====== SOURCE INFORMATION ======

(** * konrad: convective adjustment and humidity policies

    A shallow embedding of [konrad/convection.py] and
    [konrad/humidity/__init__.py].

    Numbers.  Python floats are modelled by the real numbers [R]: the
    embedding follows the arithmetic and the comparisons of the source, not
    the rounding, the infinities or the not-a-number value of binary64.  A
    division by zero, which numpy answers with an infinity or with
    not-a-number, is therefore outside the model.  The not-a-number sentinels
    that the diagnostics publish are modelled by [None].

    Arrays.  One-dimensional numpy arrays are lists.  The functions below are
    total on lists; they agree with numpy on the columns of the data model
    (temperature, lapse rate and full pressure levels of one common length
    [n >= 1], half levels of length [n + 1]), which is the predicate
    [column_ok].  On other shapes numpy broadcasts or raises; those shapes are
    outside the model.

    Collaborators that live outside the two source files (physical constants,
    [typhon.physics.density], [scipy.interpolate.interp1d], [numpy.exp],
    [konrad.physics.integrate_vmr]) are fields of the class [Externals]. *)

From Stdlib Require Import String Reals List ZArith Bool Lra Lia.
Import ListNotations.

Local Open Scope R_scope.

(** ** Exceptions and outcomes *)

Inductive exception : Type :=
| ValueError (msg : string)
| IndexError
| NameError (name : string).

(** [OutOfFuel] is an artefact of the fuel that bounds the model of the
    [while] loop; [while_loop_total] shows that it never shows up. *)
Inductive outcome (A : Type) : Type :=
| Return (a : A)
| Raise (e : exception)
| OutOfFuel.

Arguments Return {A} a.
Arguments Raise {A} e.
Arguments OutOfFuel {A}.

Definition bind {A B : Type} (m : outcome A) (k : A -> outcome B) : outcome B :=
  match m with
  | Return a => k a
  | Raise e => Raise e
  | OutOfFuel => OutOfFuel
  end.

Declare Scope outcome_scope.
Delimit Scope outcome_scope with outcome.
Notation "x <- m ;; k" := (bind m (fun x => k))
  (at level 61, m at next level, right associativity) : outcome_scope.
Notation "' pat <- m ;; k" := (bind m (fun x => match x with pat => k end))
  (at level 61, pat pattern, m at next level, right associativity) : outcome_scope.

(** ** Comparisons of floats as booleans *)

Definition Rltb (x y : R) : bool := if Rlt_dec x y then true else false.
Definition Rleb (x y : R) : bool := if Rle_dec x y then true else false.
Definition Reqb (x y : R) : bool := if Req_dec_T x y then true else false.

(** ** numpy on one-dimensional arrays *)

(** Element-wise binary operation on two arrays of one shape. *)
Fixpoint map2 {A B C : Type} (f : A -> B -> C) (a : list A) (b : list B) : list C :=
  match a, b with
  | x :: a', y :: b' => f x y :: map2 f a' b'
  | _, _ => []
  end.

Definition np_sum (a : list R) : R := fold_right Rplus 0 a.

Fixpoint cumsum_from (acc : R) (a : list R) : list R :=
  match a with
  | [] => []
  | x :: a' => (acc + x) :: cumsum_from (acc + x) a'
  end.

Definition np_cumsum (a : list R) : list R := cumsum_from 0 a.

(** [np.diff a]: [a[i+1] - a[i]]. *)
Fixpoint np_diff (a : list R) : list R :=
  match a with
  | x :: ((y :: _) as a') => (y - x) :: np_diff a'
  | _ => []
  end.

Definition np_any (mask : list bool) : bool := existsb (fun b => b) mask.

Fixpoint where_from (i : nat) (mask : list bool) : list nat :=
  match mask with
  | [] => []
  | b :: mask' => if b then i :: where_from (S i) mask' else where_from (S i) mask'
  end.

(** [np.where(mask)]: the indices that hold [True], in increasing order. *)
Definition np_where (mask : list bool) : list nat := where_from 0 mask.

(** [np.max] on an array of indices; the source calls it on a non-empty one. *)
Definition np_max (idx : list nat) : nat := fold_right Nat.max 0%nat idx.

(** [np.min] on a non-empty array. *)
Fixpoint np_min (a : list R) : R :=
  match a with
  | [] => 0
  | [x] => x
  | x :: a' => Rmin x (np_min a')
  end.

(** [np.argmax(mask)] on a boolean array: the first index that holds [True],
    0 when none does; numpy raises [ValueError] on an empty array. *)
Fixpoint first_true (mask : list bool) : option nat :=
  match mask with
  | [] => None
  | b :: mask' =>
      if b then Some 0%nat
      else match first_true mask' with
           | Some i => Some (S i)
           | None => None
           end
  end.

======
====== SOURCE INFORMATION ======

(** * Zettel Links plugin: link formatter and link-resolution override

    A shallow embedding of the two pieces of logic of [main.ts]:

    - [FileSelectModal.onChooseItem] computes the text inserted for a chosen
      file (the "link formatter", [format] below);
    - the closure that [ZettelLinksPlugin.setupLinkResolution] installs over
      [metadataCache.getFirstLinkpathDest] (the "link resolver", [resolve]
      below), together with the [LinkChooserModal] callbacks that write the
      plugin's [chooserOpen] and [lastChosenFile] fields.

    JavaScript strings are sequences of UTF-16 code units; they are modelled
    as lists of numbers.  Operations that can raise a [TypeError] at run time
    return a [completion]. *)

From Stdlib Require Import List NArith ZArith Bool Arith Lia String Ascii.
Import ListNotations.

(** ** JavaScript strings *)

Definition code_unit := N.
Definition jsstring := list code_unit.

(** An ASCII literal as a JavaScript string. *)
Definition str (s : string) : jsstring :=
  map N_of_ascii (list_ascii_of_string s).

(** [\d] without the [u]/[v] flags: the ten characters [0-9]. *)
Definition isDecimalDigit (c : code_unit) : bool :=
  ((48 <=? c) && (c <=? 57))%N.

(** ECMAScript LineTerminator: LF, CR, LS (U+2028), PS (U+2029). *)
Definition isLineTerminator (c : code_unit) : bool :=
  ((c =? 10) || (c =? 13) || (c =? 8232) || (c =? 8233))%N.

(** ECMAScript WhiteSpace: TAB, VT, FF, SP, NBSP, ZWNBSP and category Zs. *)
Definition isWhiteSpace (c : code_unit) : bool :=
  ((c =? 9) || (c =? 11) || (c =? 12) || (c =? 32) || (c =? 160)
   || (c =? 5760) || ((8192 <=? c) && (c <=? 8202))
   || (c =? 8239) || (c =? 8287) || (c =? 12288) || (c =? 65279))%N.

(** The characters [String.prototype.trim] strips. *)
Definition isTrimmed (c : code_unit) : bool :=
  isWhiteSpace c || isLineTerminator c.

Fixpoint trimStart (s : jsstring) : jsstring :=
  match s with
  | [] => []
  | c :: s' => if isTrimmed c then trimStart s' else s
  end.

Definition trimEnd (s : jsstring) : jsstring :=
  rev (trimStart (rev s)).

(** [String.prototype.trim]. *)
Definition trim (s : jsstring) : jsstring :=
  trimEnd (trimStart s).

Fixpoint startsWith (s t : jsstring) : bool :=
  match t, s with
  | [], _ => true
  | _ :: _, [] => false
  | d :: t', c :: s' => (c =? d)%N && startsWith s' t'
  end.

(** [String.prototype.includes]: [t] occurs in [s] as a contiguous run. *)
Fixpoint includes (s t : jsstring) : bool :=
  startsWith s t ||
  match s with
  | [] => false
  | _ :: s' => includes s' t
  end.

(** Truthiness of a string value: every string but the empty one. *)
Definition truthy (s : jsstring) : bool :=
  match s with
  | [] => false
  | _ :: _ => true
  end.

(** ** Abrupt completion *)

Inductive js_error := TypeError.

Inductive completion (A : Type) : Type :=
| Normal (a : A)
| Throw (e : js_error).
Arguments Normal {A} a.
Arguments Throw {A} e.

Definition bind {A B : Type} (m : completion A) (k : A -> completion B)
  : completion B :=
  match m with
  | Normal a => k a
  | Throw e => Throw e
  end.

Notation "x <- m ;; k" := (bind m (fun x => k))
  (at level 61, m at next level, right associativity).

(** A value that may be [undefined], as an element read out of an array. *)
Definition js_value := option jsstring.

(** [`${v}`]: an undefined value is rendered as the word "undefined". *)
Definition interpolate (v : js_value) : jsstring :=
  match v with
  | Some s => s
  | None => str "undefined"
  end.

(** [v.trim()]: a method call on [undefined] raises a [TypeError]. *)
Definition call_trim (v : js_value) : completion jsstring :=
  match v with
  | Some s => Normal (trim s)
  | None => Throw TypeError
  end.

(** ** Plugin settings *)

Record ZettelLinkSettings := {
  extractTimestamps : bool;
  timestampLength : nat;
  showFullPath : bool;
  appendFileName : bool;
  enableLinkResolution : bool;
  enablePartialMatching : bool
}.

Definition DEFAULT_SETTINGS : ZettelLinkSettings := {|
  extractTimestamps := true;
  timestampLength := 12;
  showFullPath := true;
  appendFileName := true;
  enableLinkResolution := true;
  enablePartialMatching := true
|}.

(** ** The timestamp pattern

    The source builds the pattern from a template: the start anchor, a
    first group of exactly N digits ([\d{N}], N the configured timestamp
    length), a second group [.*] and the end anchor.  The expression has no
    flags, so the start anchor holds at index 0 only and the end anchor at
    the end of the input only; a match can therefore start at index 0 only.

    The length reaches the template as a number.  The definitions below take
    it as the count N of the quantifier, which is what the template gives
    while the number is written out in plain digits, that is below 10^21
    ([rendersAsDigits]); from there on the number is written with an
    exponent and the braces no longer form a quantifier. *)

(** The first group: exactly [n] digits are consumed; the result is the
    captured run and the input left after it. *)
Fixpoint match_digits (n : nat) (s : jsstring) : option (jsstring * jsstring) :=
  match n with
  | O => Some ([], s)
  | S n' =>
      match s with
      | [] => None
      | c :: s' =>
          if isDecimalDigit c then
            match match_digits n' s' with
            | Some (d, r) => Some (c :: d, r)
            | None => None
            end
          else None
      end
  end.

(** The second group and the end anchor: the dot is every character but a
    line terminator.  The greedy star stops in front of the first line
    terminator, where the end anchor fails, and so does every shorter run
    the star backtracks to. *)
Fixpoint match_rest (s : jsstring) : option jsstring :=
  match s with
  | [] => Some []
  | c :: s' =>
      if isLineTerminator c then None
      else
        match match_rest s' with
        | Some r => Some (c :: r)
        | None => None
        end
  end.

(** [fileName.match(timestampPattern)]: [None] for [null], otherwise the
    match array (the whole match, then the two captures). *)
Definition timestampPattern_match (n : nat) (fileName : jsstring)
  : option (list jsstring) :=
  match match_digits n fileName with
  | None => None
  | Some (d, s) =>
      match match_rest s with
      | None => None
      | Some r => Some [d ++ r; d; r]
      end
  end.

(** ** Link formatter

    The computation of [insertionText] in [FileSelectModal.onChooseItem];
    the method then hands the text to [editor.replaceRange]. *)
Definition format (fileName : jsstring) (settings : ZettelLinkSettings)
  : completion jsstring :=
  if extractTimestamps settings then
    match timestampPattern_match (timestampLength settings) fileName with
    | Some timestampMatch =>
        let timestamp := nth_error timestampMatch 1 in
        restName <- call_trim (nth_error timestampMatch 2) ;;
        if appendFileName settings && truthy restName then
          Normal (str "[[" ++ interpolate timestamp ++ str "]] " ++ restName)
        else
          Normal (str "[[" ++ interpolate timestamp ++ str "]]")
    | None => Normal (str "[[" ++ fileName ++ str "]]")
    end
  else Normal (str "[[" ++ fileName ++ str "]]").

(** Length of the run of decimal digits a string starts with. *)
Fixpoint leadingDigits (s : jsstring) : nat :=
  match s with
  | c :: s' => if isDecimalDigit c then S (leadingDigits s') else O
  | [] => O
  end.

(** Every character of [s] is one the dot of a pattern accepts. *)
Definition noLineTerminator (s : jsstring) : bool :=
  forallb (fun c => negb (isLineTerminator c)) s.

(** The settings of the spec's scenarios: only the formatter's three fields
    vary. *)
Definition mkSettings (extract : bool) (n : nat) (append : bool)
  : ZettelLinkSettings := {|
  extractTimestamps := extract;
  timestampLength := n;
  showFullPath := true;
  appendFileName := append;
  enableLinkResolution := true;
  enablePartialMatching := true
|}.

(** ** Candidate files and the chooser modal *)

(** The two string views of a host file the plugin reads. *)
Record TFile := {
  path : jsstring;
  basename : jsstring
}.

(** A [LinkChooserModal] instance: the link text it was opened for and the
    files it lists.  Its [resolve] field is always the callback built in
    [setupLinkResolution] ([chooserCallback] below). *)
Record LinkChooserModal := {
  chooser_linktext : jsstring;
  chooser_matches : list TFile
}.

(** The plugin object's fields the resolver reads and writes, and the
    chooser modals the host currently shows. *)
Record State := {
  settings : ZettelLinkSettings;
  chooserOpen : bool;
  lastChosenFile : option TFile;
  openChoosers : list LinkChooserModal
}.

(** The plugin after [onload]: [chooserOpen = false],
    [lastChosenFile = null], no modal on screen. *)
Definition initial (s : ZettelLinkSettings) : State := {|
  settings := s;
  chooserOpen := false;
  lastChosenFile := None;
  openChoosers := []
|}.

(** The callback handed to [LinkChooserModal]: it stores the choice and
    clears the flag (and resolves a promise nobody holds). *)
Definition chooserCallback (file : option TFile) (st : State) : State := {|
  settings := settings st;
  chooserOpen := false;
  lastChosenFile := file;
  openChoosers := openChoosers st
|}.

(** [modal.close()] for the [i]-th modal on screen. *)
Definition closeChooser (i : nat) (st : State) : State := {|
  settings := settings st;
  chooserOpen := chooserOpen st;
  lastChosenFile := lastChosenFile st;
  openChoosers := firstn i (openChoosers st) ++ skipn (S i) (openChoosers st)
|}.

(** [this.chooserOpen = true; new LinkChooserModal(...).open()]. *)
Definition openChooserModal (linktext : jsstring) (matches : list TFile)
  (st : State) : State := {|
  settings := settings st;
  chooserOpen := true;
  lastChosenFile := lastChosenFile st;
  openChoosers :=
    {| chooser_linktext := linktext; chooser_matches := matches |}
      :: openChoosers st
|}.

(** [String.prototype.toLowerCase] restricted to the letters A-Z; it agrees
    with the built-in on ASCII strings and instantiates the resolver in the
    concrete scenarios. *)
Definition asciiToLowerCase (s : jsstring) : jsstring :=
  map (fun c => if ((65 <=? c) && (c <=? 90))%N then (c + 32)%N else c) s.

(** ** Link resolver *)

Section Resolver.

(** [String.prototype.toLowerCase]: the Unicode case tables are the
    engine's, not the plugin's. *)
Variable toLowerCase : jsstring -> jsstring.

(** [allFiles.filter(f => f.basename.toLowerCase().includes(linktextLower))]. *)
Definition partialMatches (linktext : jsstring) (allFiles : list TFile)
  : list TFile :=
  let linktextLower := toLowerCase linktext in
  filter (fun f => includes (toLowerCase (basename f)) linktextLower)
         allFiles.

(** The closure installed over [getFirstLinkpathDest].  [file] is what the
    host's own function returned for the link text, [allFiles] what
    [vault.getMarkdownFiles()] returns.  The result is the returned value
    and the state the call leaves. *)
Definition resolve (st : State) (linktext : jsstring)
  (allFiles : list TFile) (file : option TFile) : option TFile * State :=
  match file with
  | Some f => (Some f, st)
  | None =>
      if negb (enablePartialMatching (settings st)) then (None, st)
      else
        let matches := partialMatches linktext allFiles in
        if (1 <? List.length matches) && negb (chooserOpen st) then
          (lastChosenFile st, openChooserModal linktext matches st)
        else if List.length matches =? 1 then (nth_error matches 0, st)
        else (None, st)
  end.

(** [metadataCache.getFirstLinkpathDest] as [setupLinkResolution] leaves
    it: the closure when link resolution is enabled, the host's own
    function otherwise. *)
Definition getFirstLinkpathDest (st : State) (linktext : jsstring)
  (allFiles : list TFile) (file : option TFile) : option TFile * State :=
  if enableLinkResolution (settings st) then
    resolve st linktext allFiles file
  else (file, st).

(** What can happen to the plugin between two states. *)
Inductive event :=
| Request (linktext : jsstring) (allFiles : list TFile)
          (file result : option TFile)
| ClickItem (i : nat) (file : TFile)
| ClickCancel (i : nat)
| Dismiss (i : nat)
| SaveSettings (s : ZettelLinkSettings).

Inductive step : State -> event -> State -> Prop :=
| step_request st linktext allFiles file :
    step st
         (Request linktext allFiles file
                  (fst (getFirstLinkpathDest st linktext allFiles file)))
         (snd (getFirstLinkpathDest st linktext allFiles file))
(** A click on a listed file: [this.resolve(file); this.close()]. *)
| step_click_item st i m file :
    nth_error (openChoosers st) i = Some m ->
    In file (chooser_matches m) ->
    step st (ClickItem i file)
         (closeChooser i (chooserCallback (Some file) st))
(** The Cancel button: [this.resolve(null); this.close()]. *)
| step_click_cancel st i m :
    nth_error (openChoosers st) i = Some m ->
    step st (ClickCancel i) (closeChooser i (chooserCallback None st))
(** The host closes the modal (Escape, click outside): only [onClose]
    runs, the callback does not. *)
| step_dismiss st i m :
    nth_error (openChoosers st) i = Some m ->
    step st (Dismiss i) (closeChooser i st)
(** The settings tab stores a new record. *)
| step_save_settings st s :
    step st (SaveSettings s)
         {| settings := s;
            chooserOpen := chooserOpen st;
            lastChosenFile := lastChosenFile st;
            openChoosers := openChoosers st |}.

======

**INSTRUCTIONS TO FOLLOW**
Which lines of the records above contain the word "after"? Report each one in full.

**ANSWER TO THE EXERCISE**
    captured run and the input left after it. *)
(** The plugin after [onload]: [chooserOpen = false],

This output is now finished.